**PROBLEM DETAILS**
How many lines below hold the string "None"? Report that number alone.
[Start of Attachment]
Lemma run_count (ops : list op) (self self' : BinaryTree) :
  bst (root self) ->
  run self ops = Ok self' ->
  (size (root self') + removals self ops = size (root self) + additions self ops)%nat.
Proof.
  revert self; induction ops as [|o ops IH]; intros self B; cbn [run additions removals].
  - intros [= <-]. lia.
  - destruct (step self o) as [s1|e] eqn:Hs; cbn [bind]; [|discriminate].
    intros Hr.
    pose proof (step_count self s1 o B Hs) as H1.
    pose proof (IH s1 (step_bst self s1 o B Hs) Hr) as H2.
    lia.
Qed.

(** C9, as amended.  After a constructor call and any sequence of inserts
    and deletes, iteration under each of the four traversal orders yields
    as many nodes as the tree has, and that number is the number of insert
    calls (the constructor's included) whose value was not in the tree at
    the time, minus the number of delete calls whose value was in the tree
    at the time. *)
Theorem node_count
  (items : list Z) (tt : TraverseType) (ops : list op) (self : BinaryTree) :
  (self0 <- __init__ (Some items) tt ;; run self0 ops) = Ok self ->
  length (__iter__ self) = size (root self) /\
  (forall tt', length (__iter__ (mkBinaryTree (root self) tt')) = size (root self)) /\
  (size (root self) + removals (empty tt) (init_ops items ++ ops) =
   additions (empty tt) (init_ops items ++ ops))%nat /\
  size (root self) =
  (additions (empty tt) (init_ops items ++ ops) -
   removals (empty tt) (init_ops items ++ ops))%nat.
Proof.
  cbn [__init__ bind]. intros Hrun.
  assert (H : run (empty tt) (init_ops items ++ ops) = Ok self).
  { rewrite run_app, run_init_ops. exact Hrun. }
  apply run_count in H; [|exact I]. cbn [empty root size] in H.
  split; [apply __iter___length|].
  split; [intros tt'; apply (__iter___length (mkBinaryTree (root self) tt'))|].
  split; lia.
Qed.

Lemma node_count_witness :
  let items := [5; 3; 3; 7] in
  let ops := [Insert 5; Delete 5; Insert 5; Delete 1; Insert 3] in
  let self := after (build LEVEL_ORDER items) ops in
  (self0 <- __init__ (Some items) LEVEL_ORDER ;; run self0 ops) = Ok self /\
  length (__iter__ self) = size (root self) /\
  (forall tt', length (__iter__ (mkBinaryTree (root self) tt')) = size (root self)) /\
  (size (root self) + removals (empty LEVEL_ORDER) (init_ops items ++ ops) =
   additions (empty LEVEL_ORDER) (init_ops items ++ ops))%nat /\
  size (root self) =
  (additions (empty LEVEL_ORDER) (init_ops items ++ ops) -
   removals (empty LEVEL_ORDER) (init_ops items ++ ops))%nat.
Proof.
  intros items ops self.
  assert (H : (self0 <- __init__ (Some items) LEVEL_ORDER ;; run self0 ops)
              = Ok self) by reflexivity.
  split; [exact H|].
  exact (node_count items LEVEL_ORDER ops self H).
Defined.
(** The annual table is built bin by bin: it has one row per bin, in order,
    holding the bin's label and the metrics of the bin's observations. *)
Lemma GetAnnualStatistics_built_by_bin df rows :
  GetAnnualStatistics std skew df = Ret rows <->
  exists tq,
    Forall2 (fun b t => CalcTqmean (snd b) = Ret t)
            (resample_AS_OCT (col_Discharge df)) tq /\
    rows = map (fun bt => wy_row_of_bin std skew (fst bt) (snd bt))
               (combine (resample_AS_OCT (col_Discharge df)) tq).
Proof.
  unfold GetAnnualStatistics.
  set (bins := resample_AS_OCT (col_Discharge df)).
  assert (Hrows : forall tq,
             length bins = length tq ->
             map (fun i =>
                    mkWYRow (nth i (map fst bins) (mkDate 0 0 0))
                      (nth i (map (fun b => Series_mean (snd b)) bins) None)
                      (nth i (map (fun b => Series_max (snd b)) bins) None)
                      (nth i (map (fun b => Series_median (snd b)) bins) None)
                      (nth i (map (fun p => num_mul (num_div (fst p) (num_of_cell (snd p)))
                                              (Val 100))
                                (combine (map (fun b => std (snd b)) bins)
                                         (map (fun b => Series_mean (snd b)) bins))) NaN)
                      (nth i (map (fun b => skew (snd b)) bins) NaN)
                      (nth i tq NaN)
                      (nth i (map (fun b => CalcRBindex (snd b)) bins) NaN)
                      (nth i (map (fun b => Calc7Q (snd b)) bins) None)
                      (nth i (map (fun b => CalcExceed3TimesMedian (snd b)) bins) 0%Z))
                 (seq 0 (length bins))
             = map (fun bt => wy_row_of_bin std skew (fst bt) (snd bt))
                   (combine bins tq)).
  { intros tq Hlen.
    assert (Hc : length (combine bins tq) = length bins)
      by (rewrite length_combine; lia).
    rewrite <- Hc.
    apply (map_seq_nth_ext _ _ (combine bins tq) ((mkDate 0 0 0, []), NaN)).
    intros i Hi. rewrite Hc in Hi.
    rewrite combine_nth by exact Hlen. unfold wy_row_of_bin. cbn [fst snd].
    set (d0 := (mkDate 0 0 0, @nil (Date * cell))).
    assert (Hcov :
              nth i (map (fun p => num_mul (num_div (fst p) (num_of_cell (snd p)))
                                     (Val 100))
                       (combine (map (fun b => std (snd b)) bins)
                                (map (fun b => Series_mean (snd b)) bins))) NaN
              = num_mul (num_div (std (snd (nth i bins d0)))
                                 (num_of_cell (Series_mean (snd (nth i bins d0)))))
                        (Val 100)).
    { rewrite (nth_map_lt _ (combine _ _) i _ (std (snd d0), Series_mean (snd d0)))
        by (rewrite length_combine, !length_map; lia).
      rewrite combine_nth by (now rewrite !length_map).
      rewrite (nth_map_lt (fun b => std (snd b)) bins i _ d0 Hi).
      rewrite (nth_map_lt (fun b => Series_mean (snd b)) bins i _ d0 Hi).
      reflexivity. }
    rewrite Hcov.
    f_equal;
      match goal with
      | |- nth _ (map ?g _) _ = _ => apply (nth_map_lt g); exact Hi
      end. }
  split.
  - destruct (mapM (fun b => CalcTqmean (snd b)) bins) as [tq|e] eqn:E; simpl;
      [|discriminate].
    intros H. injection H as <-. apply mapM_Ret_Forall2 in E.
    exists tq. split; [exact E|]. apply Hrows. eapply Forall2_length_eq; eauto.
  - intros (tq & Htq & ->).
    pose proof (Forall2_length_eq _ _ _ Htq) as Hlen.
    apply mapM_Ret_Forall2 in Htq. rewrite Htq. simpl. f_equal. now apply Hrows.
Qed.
[End of Attachment]
**EXERCISE SOLUTION**
4